MATERIAL TO PROCESS START

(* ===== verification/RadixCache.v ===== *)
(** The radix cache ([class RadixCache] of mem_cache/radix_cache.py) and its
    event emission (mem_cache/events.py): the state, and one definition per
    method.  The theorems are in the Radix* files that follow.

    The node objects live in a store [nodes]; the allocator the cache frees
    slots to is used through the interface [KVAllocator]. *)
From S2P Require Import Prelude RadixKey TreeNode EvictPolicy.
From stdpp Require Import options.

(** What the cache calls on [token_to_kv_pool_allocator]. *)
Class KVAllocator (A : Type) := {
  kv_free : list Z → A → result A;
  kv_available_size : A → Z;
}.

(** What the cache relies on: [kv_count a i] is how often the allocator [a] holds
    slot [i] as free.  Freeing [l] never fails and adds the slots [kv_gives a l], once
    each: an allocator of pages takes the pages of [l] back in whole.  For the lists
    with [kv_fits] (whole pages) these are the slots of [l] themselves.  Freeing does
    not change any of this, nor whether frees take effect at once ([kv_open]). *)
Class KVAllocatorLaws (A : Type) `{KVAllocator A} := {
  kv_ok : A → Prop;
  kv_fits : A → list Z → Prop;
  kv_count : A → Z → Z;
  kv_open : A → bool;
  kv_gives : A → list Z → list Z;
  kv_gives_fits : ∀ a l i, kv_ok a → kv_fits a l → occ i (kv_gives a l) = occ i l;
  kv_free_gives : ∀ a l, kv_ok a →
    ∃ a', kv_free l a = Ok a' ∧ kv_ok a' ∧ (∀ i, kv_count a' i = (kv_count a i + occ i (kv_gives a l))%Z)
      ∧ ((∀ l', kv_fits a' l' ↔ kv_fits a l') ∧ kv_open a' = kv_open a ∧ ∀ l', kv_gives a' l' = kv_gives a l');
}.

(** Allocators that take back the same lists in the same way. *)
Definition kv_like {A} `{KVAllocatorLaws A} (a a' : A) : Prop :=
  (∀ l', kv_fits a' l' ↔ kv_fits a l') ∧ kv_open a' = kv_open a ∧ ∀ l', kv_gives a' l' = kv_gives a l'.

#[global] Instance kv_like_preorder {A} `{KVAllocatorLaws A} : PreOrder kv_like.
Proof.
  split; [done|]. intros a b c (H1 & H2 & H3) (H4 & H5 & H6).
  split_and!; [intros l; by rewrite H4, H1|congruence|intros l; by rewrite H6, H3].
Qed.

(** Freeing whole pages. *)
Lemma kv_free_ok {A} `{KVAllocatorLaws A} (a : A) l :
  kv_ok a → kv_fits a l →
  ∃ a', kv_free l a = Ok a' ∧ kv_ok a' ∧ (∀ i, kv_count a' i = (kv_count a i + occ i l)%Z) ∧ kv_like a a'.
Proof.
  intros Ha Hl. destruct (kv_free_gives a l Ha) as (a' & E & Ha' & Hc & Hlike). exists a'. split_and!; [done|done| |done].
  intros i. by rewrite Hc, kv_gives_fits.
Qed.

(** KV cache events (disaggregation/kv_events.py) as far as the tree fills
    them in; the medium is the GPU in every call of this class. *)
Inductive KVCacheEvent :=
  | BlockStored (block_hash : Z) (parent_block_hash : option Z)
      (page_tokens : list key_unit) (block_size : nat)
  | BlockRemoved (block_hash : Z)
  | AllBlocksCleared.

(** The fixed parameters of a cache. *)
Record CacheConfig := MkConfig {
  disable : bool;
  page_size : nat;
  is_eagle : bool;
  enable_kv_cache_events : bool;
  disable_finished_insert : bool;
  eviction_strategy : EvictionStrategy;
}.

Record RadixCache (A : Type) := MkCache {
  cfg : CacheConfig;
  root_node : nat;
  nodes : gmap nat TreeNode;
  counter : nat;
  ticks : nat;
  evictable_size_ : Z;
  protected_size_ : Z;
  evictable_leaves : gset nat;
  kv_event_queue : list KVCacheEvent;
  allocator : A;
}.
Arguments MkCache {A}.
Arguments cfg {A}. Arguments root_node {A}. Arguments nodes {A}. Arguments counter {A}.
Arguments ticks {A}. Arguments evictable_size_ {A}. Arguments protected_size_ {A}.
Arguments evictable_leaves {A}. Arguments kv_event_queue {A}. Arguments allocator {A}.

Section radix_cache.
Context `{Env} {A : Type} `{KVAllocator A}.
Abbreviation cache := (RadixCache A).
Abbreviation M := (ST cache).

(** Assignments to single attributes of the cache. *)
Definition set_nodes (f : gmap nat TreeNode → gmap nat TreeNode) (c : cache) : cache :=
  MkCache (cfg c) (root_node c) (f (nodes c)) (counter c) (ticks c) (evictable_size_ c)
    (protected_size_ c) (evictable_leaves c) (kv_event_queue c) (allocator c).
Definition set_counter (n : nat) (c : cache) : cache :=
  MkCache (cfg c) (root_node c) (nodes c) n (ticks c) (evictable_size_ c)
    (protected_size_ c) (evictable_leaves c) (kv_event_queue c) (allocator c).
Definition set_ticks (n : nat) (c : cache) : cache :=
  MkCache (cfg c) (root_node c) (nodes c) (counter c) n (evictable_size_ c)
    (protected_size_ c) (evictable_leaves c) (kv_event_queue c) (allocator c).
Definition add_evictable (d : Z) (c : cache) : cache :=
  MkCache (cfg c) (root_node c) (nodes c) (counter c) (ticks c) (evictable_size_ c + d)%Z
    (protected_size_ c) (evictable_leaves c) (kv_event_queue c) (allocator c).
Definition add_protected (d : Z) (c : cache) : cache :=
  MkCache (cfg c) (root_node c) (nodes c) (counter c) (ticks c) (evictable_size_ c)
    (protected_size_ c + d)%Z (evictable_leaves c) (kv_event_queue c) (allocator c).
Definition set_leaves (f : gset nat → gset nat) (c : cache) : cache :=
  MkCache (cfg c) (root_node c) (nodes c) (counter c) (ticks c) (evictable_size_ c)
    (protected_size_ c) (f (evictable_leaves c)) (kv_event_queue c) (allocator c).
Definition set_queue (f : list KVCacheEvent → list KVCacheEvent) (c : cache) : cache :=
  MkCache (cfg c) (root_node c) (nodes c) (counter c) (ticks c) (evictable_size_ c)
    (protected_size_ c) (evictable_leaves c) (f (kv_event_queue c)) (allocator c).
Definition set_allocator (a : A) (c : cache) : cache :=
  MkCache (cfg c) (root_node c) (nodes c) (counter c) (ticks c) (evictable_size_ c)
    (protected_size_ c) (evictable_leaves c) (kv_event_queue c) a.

MATERIAL TO PROCESS END

### EXERCISE INSTRUCTIONS
Print the records above verbatim from their first line to the line containing "The node objects", both included, and stop there.

### SOLUTION FOR THIS EXERCISE
(* ===== verification/RadixCache.v ===== *)
(** The radix cache ([class RadixCache] of mem_cache/radix_cache.py) and its
    event emission (mem_cache/events.py): the state, and one definition per
    method.  The theorems are in the Radix* files that follow.

    The node objects live in a store [nodes]; the allocator the cache frees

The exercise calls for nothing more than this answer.